(** A thread about to trim a device, and another in the middle of a reset. *)
Lemma scull_unprivileged_safe_witness : ∃ s : scull_st bump umap,
  rtc sys_step (loaded SCULL_QUANTUM SCULL_QSET, []) (s, [Trim 0; ResetQset]) ∧
  ∃ i k m t' s', [Trim 0; ResetQset] !! i = Some (Trim k) ∧ act s (Trim k) m ∧ m s = Ret (t', s').
Proof.
  set (s0 := loaded SCULL_QUANTUM SCULL_QSET).
  set (s1 := after (failed ← mutex_lock_interruptible false; mret (if (failed : bool) then Idle else Trim 0)) s0).
  set (s2 := after (reset_quantum ≫= λ _, mret ResetQset) s1).
  assert (R : rtc sys_step (s0, []) (s2, [Trim 0; ResetQset])).
  { eapply rtc_l; [apply sys_fork|]. eapply rtc_l; [apply sys_fork|].
    eapply rtc_l; [exact (thread_step s0 [Idle; Idle] 0 Idle _ OpenLock eq_refl (act_open s0 O_WRONLY) eq_refl)|].
    eapply rtc_l; [exact (thread_step s0 [OpenLock; Idle] 0 OpenLock _ (Trim 0) eq_refl (act_open_lock s0 false (or_intror eq_refl)) eq_refl)|].
    eapply rtc_l; [exact (thread_step s1 [Trim 0; Idle] 1 Idle _ ResetQset eq_refl (act_reset s1) eq_refl)|]. apply rtc_refl. }
  exists s2. split; [exact R|].
  apply (scull_unprivileged_safe s0 s2 [Trim 0; ResetQset]); [apply loaded_wf, default_geom|done|done|exact R|done].
Defined.

(** Thread [i] moves by [tac] to [t]. *)
Local Ltac go i t tac := eapply (run_cons _ _ i _ _ t); [reflexivity|tac|vm_compute; reflexivity|]; cbn [list_insert insert].

(** The driver's cdev is not in use and nodes belong to existing classes. *)
Definition idle_cdev (i : nat) (c : chr_st H R D) : Prop :=
  (∀ x n, (x, n) ∈ dm_nodes (c_dm c) → x ∈ dm_classes (c_dm c)) ∧ CChar i ∉ reg_cdevs (c_reg c).

(** Unregistering one device of one class, in the order both files use. *)
Lemma unplug_restores i (c0 c1 : chr_st H R D) cl major base :
  let dev := MKDEV major base in
  idle_cdev i c0 → CChar i ∈ c_cdevs c1 → cl ∉ dm_classes (c_dm c0) →
  dev_range dev 1 ## reg_devs (c_reg c0) →
  reg_devs (c_reg c1) = dev_range dev 1 ∪ reg_devs (c_reg c0) →
  reg_cdevs (c_reg c0) ⊆ reg_cdevs (c_reg c1) ⊆ {[CChar i]} ∪ reg_cdevs (c_reg c0) →
  dm_classes (c_dm c1) = {[cl]} ∪ dm_classes (c_dm c0) →
  dm_nodes (c_dm c0) ⊆ dm_nodes (c_dm c1) ⊆ {[(cl, dev)]} ∪ dm_nodes (c_dm c0) →
  wp (dm_do (device_destroy cl dev) ≫= λ _, dm_do (class_destroy cl) ≫= λ _,
      cdev_del (CChar i) ≫= λ _, unregister dev 1) c1
    (λ _ c2, chr_restored c0 c2 ∧ c_heap c2 = c_heap c1).
Proof.
  intros dev [Nodes Free] Hc Cf Dj D1 [K1 K2] C1 [N1 N2].
  unfold wp, dm_do, dm_call, cdev_del, unregister, reg_call, mbind, M_bind. simpl.
  rewrite bool_decide_eq_true_2 by done. simpl. split; [|done].
  destruct (device_destroy_law cl dev (c_dm c1)) as [A1 A2].
  destruct (class_destroy_law cl (device_destroy cl dev (c_dm c1))) as [B1 B2].
  destruct (cdev_unmap_law (CChar i) (c_reg c1)) as [E1 E2].
  destruct (unregister_region_law dev 1 (cdev_unmap (CChar i) (c_reg c1))) as [F1 F2].
  unfold chr_restored. simpl. rewrite F1, F2, E1, E2, B1, B2, A1, A2, D1, C1. split_and!.
  - by apply union_difference_back.
  - apply set_eq. intros x. rewrite elem_of_difference, elem_of_singleton. split.
    + intros [Hx Nx]. apply K2, elem_of_union in Hx as [Hx%elem_of_singleton|]; done.
    + intros Hx. split; [by apply K1|]. by intros ->.
  - clear -Cf. set_solver.
  - apply set_eq. intros [x n]. rewrite elem_of_difference, elem_of_singleton. split.
    + intros [Hx Nx]. apply N2, elem_of_union in Hx as [Hx%elem_of_singleton|]; done.
    + intros Hx. split; [by apply N1|]. intros [= -> ->]. by apply Cf, (Nodes _ dev).
Qed.

Lemma node_between cl dev d z d' : device_create cl dev d = (z, d') →
  dm_classes d' = dm_classes d ∧ dm_nodes d ⊆ dm_nodes d' ⊆ {[(cl, dev)]} ∪ dm_nodes d.
Proof.
  intros E. destruct (device_create_law _ _ _ _ _ E) as (L & Ok & Er). split; [done|].
  destruct (decide (z = 0)) as [Hz|Nz]; [rewrite Ok by done|rewrite Er by done]; set_solver.
Qed.

(** Cdev.c tests nothing: without memory for the cdev or with a failing
    class_create it dereferences a null or an error pointer; otherwise loading
    answers 0, and when a device number was obtained unloading gives the
    number, the cdev, the class and the node back. *)
Theorem virtual_load_unload (c0 : chr_st H R D) : idle_cdev 1 c0 →
  match Virtual.dev_init sizeof_cdev c0 with
  | Ret (r, c1) => r = 0 ∧
      ((∃ dev g, alloc_chrdev_region Virtual.BASE 1 (c_reg c0) = (inr dev, g)) →
       wp Virtual.dev_exit c1 (λ _ c2, chr_restored c0 c2))
  | Fault f =>
      (f = NullDeref ∧ (kmalloc sizeof_cdev (c_heap c0)).1 = None) ∨
      (f = ErrPtr ∧ ∃ e, (class_create (c_dm c0)).1 = inl e)
  end.
Proof.
  intros I. unfold Virtual.dev_init, mbind, M_bind, Virtual.cdev_alloc, reg_call, mmodify, cdev_init, dm_call.
  destruct (kmalloc sizeof_cdev (c_heap c0)) as [[l|] h] eqn:Ek; simpl;
    destruct (alloc_chrdev_region Virtual.BASE 1 (c_reg c0)) as [[e|dev] g] eqn:Ea; simpl;
    try by left.
  - destruct (cdev_add _ _ 1 g) as [z g'] eqn:Eadd. simpl.
    destruct (class_create (c_dm c0)) as [[e'|cl] d] eqn:Ecl; simpl; [right; eauto|].
    destruct (device_create cl _ d) as [z' d'] eqn:Edc. simpl. split; [done|]. by intros (? & ? & [=]).
  - destruct (cdev_add _ _ 1 g) as [z g'] eqn:Eadd. simpl.
    destruct (class_create (c_dm c0)) as [[e'|cl] d] eqn:Ecl; simpl; [right; eauto|].
    destruct (device_create cl _ d) as [z' d'] eqn:Edc. simpl. split; [done|]. intros _.
    apply alloc_region_ok_law in Ea as (Edev & _ & Ec & Dj & Ed).
    apply cdev_add_between in Eadd as (D1 & K1 & K2). apply class_create_ok_law in Ecl as (Cf & C1 & C2).
    apply node_between in Edc as (C3 & N1 & N2).
    unfold Virtual.dev_exit. wp_step. wp_step. simpl.
    eapply wp_mono; [|apply (unplug_restores 1 c0 _ cl (MAJOR dev) Virtual.BASE I)]; simpl.
    + tauto.
    + set_solver.
    + done.
    + by rewrite <- Edev.
    + by rewrite D1, Ed, <- Edev.
    + by rewrite Ec in K1, K2.
    + congruence.
    + by rewrite C2 in N1, N2.
Qed.

(** A sequence of steps on the shared part of the state. *)
Lemma on_chr_step {A B} (m : M (chr_st H R D) A) (k : M (chr_st H R D) B) (K : M st B) s Q :
  wp (Md5.on_chr (m ≫= λ _, k)) s Q → (∀ s', wp (Md5.on_chr k) s' Q → wp K s' Q) →
  wp (Md5.on_chr m ≫= λ _, K) s Q.
Proof.
  unfold wp, mbind, M_bind, Md5.on_chr. intros W HK. destruct (m (Md5.mv_chr s)) as [[a c]|f]; [|done].
  apply HK. simpl. by destruct (k c) as [[b c']|f].
Qed.
Lemma on_chr_wp {A} (m : M (chr_st H R D) A) s (Q : A → chr_st H R D → Prop) :
  wp m (Md5.mv_chr s) Q → wp (Md5.on_chr m) s (λ a s', ∃ c, s' = Md5.set_chrst c s ∧ Q a c).
Proof. unfold wp, Md5.on_chr. destruct (m (Md5.mv_chr s)) as [[a c]|f]; [eauto|done]. Qed.
(** Ioctl_app on the driver.  strncpy leaves the name without a zero, so
    what the program shows depends on what its stack held behind it: with a
    string of at most 121 characters in all, the size and the string it set,
    and then both again six longer with " hello" appended; with a longer
    string, or none, the driver runs over the end of its static structure. *)
Theorem ioctl_app_prints s : ioctl_app_mem (io_user (pg_drv s)) →
  match c_str (name_text ++ umap_bytes (io_user (pg_drv s)) (set_at + 19) 117) with
  | Some str =>
      if (length str <=? 121)%nat then
        ∃ s', ioctl_app s = Ret (0, s') ∧
          pg_out s' = pg_out s ++ [AInfo (Some 100) (Some str); AInfo (Some 106) (Some (str ++ hello))]
      else ioctl_app s = Fault OutOfBounds
  | None => ioctl_app s = Fault OutOfBounds
  end.
Proof.
  destruct s as [[i u] o]. cbn [pg_drv io_user pg_out]. intros Mem.
  destruct (ioctl_app_to_rw i u o Mem) as (u2 & M2 & Eg & E0). destruct (set_info_parts u) as (L & Tk & Dk).
  rewrite <- Dk in E0 |- *. clear Dk Mem. revert E0 Eg L Tk. generalize (set_info u). intros cs E0 Eg L Tk. rewrite E0. clear E0.
  pose proof (λ o1, ioctl_rw_run (info_of cs) u2 o1 4 get_at cs M2 Eg L) as R.
  destruct (c_str (drop 8 cs)) as [str|] eqn:Es.
  2:{ unfold append_hello in R. rewrite Es in R. exact (bind_fault _ _ _ _ (R _)). }
  pose proof (append_hello_spec (drop 8 cs) str ltac:(rewrite length_drop, L; done) Es) as A.
  destruct (append_hello (drop 8 cs)) as [b|].
  2:{ rewrite (proj2 (Nat.leb_gt _ _)) by lia. exact (bind_fault _ _ _ _ (R _)). }
  destruct A as (Ls & Lb & Cb & _). rewrite (proj2 (Nat.leb_le _ _)) by lia. rewrite (bind_run _ _ _ _ _ (R _)).
  set (o1 := o ++ _). set (j := IoctlInfo (add_size (take 8 cs) 6) b). set (u3 := umap_store u2 get_at (info_bytes j)).
  assert (Lj : length (info_bytes j) = 136%nat) by (unfold info_bytes, j; cbn [ii_size ii_buf]; by rewrite length_app, add_size_length, Lb).
  assert (E3 : umap_bytes u3 get_at 136 = info_bytes j) by (by apply umap_bytes_store).
  rewrite (bind_run show_info _ _ (Prog (IocSt j u3) (o1 ++ [AInfo (Some 106) (Some (str ++ hello))])) tt).
  { eexists. split; [done|]. cbn [pg_out]. unfold o1. by rewrite <- app_assoc. }
  unfold show_info, put, mget, mmodify, mbind, M_bind. cbn [pg_drv io_user pg_out]. rewrite E3.
  unfold info_bytes, j. cbn [ii_size ii_buf]. rewrite take_app_length', drop_app_length', Cb by (by rewrite add_size_length).
  unfold add_size. by rewrite Tk, le_word_word_le.
Qed.
End ioctl_app.

(** ** md5_app.c *)

Section md5_app.
Context {H R D C : Type} `{KernelHeap H} `{ChrDevs R} `{DevModel D} `{Shash C}.
Abbreviation drv := (Md5.md5_st H R D umap C).
Implicit Types s : prog drv.
Variable sizeof_shash_desc : Z.
(** The address of the local [buf]. *)
Variable buf_at : Z.

Definition on_user (f : umap → umap) : M (prog drv) unit := mmodify (λ s, let d := pg_drv s in
  Prog (Md5.Md5St (Md5.mv_chr d) (Md5.mv_cdev d) (Md5.mv_buffer d) (Md5.mv_plain d) (Md5.mv_usage d) (f (Md5.mv_user d)) (Md5.mv_crypto d)) (pg_out s)).

(** [argv1] is the address and the length of the first argument; the result is
    the exit status. *)
Definition md5_app (argv1 : option (Z * nat)) : M (prog drv) Z :=
  match argv1 with
  | None => put AUsage ≫= λ _, mret 1
  | Some (text_at, n) =>
      on_user (λ u, umap_store u buf_at (replicate 16 (Some x00))) ≫= λ _,
      r ← sys Md5.virtual_device_open;
      if r <? 0 then put (APerror 0) ≫= λ _, mret 1 else
      _ ← sys (Md5.virtual_device_write text_at (Z.of_nat n));
      _ ← sys (Md5.virtual_device_read sizeof_shash_desc buf_at 16);
      s ← mget;
      put (AHex (umap_bytes (Md5.mv_user (pg_drv s)) buf_at 16)) ≫= λ _,
      _ ← sys Md5.virtual_device_release;
      mret 0
  end.

(** Md5_app on the driver, with memory and a working crypto layer: it
    prints the digest of the argument followed by what earlier, longer
    arguments left behind it in the driver's text; a second program that comes
    while one has the device open is told so and gives up. *)
Theorem md5_app_digest s text_at text full l h : let d := pg_drv s in
  length (Md5.mv_plain d) = Z.to_nat Md5.MAX_LEN → (length text <= 1024)%nat →
  mapped (Md5.mv_user d) text_at (length text) → umap_bytes (Md5.mv_user d) text_at (length text) = text →
  mapped (Md5.mv_user d) buf_at 16 → (text_at + Z.of_nat (length text) <= buf_at ∨ buf_at + 16 <= text_at) →
  c_str (text ++ drop (length text) (Md5.mv_plain d)) = Some full →
  kmalloc Md5.MD5_LEN (c_heap (Md5.mv_chr d)) = (Some l, h) → (kmalloc (sizeof_shash_desc + crypto_shash_descsize) h).1 ≠ None →
  crypto_works (Md5.mv_crypto d) full → Md5.mv_usage d = 1 →
  wp (md5_app (Some (text_at, length text))) s (λ r s', r = 0 ∧ pg_out s' = pg_out s ++ [AHex (md5 full)] ∧
    Md5.mv_plain (pg_drv s') = text ++ drop (length text) (Md5.mv_plain d) ∧
    live (c_heap (Md5.mv_chr (pg_drv s'))) = live (c_heap (Md5.mv_chr d))) ∧
  (∀ s0 t n, Md5.mv_usage (pg_drv s0) = 0 → ∃ s', md5_app (Some (t, n)) s0 = Ret (1, s') ∧ pg_out s' = pg_out s0 ++ [APerror 0] ∧
    Md5.mv_plain (pg_drv s') = Md5.mv_plain (pg_drv s0) ∧ Md5.mv_usage (pg_drv s') = 0).
Proof.
  intros d. unfold d. clear d. intros Lp Lt Mt Et Mb Ap Ef Ek Km Cw Us. split.
  2:{ intros [d0 o0] t n U0. cbn [pg_drv pg_out] in *. unfold md5_app, on_user, sys, Md5.virtual_device_open, mget, mput, mmodify, put, mbind, M_bind.
      cbn [pg_drv Md5.mv_usage]. rewrite U0. eexists. split; [reflexivity|]. split_and!; done. }
  destruct s as [[ch cv bf pl us u cr] o]. cbn [pg_drv pg_out Md5.mv_chr Md5.mv_plain Md5.mv_usage Md5.mv_user Md5.mv_crypto] in *. subst us.
  unfold md5_app. apply wp_bind, wp_modify. cbn [pg_drv pg_out].
  set (u1 := umap_store u buf_at (replicate 16 (Some x00))).
  assert (M1 : mapped u1 text_at (length text)) by (by apply mapped_store).
  assert (E1 : umap_bytes u1 text_at (length text) = text) by (unfold u1; by rewrite umap_bytes_other).
  assert (Mb1 : mapped u1 buf_at 16) by (by apply mapped_store).
  apply wp_bind. set (d1 := Md5.Md5St ch cv bf pl 0 u1 cr).
  apply (wp_intro _ _ (Prog d1 o) 0); [done|]. cbv beta. change (0 <? 0) with false. cbv iota.
  pose proof (md5_write_run d1 text_at (Z.of_nat (length text)) text 0 Lp ltac:(unfold Md5.MAX_LEN; lia)) as W.
  rewrite Nat2Z.id in W. cbn [Md5.mv_user d1] in W. rewrite (copy_from_mapped _ _ _ M1), E1 in W. specialize (W eq_refl).
  apply wp_bind. eapply wp_intro; [by apply sys_run|]. cbn [pg_out]. set (d2 := Md5.set_plain _ d1).
  apply wp_bind. eapply wp_mono; [|apply sys_wp, (md5_read_wp sizeof_shash_desc d2 full l h); [exact Ef|unfold LLONG_MAX; lia|by eapply crypto_works_frees|exact Ek]].
  intros r s1 (d3 & -> & -> & Hl & Ht & Hp & Hd). destruct (Hd Cw Km) as [Hu Lm]. cbn [pg_out].
  assert (Eu : umap_bytes (Md5.mv_user d3) buf_at 16 = md5 full).
  { rewrite Hu. change (Md5.mv_user d2) with u1. rewrite (copy_to_mapped u1 buf_at 16 _ Mb1 Lm). by apply umap_bytes_store. }
  apply wp_bind, wp_get. cbn [pg_drv]. rewrite Eu. apply wp_bind, wp_modify, wp_bind. eapply wp_intro; [by apply sys_run|].
  apply wp_ret. split; [done|]. split; [done|]. split; [exact Hp|exact Hl].
Qed.
End md5_app.

(** ** Runs *)

Section runs.
#[local] Existing Instance creg_chrdevs.
#[local] Existing Instance dsim_model.
#[local] Existing Instance demo_shash.
#[local] Existing Instance zero_residue.

Definition chardev_run (oom : list bool) : prog (cfile_st bump umap) :=
  Prog (CFileSt (Bump ∅ 1%positive oom) (umap_store (umap_store ∅ 100 hello_text) 1000 (replicate 1024 (Some x00))) ∅) [].
Lemma chardev_app_prints_witness : ∃ s', chardev_app 100 1000 3 (chardev_run []) = Ret (0, s') ∧
  cf_files (pg_drv s') = ∅ ∧ live (cf_heap (pg_drv s')) = ∅ ∧ pg_out s' = [] ++ [AString (Some hello_text)].
Proof.
  pose proof (chardev_app_prints 100 1000 3 (chardev_run [])) as T. cbv zeta in T.
  destruct T as (s' & E & Eo & Ef & El); [done|by split_and!; vm_compute|].
  exists s'. split; [exact E|]. split; [exact Ef|]. split; [exact El|exact Eo].
Defined.

(** The stack holds [behind] behind the name, then zeros. *)
Definition ioctl_run (behind : list cell) : prog (ioc_st umap) :=
  Prog (IocSt (IoctlInfo (replicate 8 (Some x00)) (replicate 128 (Some x00)))
    (umap_store (umap_store (umap_store ∅ 2000 (replicate 136 (Some x00))) 1000 (replicate 136 (Some x00))) 1019 behind)) [].
Lemma ioctl_app_prints_witness : ∃ s', ioctl_app 1000 2000 (ioctl_run [Some x21]) = Ret (0, s') ∧
  pg_out s' = [AInfo (Some 100) (Some (name_text ++ [Some x21])); AInfo (Some 106) (Some (name_text ++ [Some x21] ++ hello))].
Proof.
  pose proof (ioctl_app_prints 1000 2000 (ioctl_run [Some x21])) as T.
  assert (Mem : ioctl_app_mem 1000 2000 (io_user (pg_drv (ioctl_run [Some x21])))) by (split_and!; [by vm_compute|by vm_compute|lia]).
  specialize (T Mem).
  replace (c_str _) with (Some (name_text ++ [Some x21])) in T by (by vm_compute).
  destruct T as (s' & E & Eo). exists s'. split; [exact E|exact Eo].
Defined.
Example ioctl_app_overruns : ioctl_app 1000 2000 (ioctl_run (replicate 117 (Some x21))) = Fault OutOfBounds.
Proof. vm_compute. reflexivity. Qed.

(** The device's text is "hij"; the argument is "ab". *)
Definition md5_run (usage : Z) : prog (Md5.md5_st bump creg dsim umap (gset loc)) :=
  Prog (Md5.Md5St (chr0 false) None None md5_plain0 usage
    (umap_store (umap_store ∅ 200 (replicate 16 (Some x00))) 100 [Some x61; Some x62]) ∅) [].
Lemma md5_app_digest_witness :
  wp (md5_app 4 200 (Some (100, 2%nat))) (md5_run 1) (λ r s', r = 0 ∧
    pg_out s' = [] ++ [AHex (demo_md5 [Some x61; Some x62; Some x6a])]).
Proof.
  assert (Cw : crypto_works (Md5.mv_crypto (pg_drv (md5_run 1))) [Some x61; Some x62; Some x6a]).
  { eexists _, _. split; [reflexivity|]. eexists _, _, _, _, _, _.
    split; [reflexivity|]. split; [reflexivity|]. split; [reflexivity|]. split_and!; lia. }
  eapply wp_mono; [|refine (proj1 (md5_app_digest 4 200 (md5_run 1) 100 [Some x61; Some x62] [Some x61; Some x62; Some x6a]
    1%positive (Bump {[1%positive]} 2%positive []) _ _ _ _ _ _ _ _ _ Cw _))]; try (by vm_compute); try (simpl; lia).
  intros r s' (-> & E & _). by split.
Defined.
End runs.
(* ===== verification/BlkApp.v ===== *)
(** The program that exercises the block device: src/m_modules/blk_dev/blkdev_app.c,
    over an interface for the file of a block device, and that interface over the
    requests of blkdev.c. *)
From Stdlib Require Import ZArith Lia.
From stdpp Require Import base list gmap.
From S2P Require Import Prelude Kernel BlkDev BlkDevThms CharDev CharDevThms CharApps.

(** ** The file of a block device

    Reads and writes at a byte position go through the cache of the kernel.
    [bf_view] is what the file shows: a read gives a part of it, from the
    position on, a write changes the part it says it wrote.  A call may end
    early, and then says so, or fail. *)
Class BlkFile (C : Type) := {
  bf_ok : C → Prop;
  bf_view : C → list cell;
  bf_open : C → Z * C;
  bf_pread : Z → nat → C → (Z + list cell) * C;
  bf_pwrite : Z → list cell → C → Z * C;
  bf_close : C → Z * C;
  bf_open_law : ∀ c r c', bf_ok c → bf_open c = (r, c') → bf_ok c' ∧ bf_view c' = bf_view c;
  bf_pread_law : ∀ c pos n r c', bf_ok c → 0 <= pos → bf_pread pos n c = (r, c') →
    bf_ok c' ∧ bf_view c' = bf_view c ∧
    match r with
    | inl e => e < 0
    | inr cs => (length cs ≤ n)%nat ∧ cs = slice (Z.to_nat pos) (length cs) (bf_view c)
    end;
  bf_pwrite_law : ∀ c pos cs k c', bf_ok c → 0 <= pos → bf_pwrite pos cs c = (k, c') →
    bf_ok c' ∧ length (bf_view c') = length (bf_view c) ∧
    (0 <= k → k <= Z.of_nat (length cs) ∧
      bf_view c' = list_inserts (Z.to_nat pos) (take (Z.to_nat k) cs) (bf_view c));
  bf_close_law : ∀ c r c', bf_ok c → bf_close c = (r, c') → bf_ok c' ∧ bf_view c' = bf_view c
}.

(** ** blkdev_app.c *)

(** The device, the position of the open file (None when open failed and the
    descriptor is negative), the static buffer and what was printed. *)
Record app_st (C : Type) := AppSt {
  as_dev : C; as_pos : option Z; as_buf : list cell; as_out : list app_out }.
Arguments AppSt {C}.
Arguments as_dev {C}.
Arguments as_pos {C}.
Arguments as_buf {C}.
Arguments as_out {C}.

#[local] Arguments Z.to_nat : simpl never.
#[local] Arguments replicate : simpl never.

Definition APP_BUF_LEN := 1024.
Definition pr0gr4m_text : list cell := Some <$> [x70; x72; x30; x67; x72; x34; x6d].

Section app.
Context {C : Type} `{BlkFile C}.
Abbreviation st := (app_st C).

Definition say (o : app_out) : M st unit := mmodify (λ s, AppSt (as_dev s) (as_pos s) (as_buf s) (as_out s ++ [o])).
Definition a_open : M st Z := λ s,
  let '(r, c) := bf_open (as_dev s) in
  Ret (r, AppSt c (if r <? 0 then None else Some 0) (as_buf s) (as_out s)).
Definition a_write (cs : list cell) : M st Z := λ s,
  match as_pos s with
  | None => Ret (- EBADF, s)
  | Some p => let '(k, c) := bf_pwrite p cs (as_dev s) in
              Ret (k, AppSt c (Some (if k <? 0 then p else p + k)) (as_buf s) (as_out s))
  end.
Definition a_read (n : nat) : M st Z := λ s,
  match as_pos s with
  | None => Ret (- EBADF, s)
  | Some p => match bf_pread p n (as_dev s) with
              | (inl e, c) => Ret (e, AppSt c (Some p) (as_buf s) (as_out s))
              | (inr cs, c) => Ret (Z.of_nat (length cs),
                  AppSt c (Some (p + Z.of_nat (length cs))) (list_inserts 0 cs (as_buf s)) (as_out s))
              end
  end.
(** lseek(fd, off, SEEK_SET) *)
Definition a_lseek (off : Z) : M st Z := λ s,
  match as_pos s with
  | None => Ret (- EBADF, s)
  | Some _ => Ret (off, AppSt (as_dev s) (Some off) (as_buf s) (as_out s))
  end.
Definition a_close : M st Z := λ s,
  match as_pos s with
  | None => Ret (- EBADF, s)
  | Some _ => let '(r, c) := bf_close (as_dev s) in Ret (r, AppSt c None (as_buf s) (as_out s))
  end.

> _Task description_:
Your answer should consist of the lines from the line with "the exit status. *)" to the line with "live (c_heap (Md5.mv_chr (pg_drv" above, repeated exactly, both ends included.

> _Task response_:
    the exit status. *)
Definition md5_app (argv1 : option (Z * nat)) : M (prog drv) Z :=
  match argv1 with
  | None => put AUsage ≫= λ _, mret 1
  | Some (text_at, n) =>
      on_user (λ u, umap_store u buf_at (replicate 16 (Some x00))) ≫= λ _,
      r ← sys Md5.virtual_device_open;
      if r <? 0 then put (APerror 0) ≫= λ _, mret 1 else
      _ ← sys (Md5.virtual_device_write text_at (Z.of_nat n));
      _ ← sys (Md5.virtual_device_read sizeof_shash_desc buf_at 16);
      s ← mget;
      put (AHex (umap_bytes (Md5.mv_user (pg_drv s)) buf_at 16)) ≫= λ _,
      _ ← sys Md5.virtual_device_release;
      mret 0
  end.

(** Md5_app on the driver, with memory and a working crypto layer: it
    prints the digest of the argument followed by what earlier, longer
    arguments left behind it in the driver's text; a second program that comes
    while one has the device open is told so and gives up. *)
Theorem md5_app_digest s text_at text full l h : let d := pg_drv s in
  length (Md5.mv_plain d) = Z.to_nat Md5.MAX_LEN → (length text <= 1024)%nat →
  mapped (Md5.mv_user d) text_at (length text) → umap_bytes (Md5.mv_user d) text_at (length text) = text →
  mapped (Md5.mv_user d) buf_at 16 → (text_at + Z.of_nat (length text) <= buf_at ∨ buf_at + 16 <= text_at) →
  c_str (text ++ drop (length text) (Md5.mv_plain d)) = Some full →
  kmalloc Md5.MD5_LEN (c_heap (Md5.mv_chr d)) = (Some l, h) → (kmalloc (sizeof_shash_desc + crypto_shash_descsize) h).1 ≠ None →
  crypto_works (Md5.mv_crypto d) full → Md5.mv_usage d = 1 →
  wp (md5_app (Some (text_at, length text))) s (λ r s', r = 0 ∧ pg_out s' = pg_out s ++ [AHex (md5 full)] ∧
    Md5.mv_plain (pg_drv s') = text ++ drop (length text) (Md5.mv_plain d) ∧
    live (c_heap (Md5.mv_chr (pg_drv s'))) = live (c_heap (Md5.mv_chr d))) ∧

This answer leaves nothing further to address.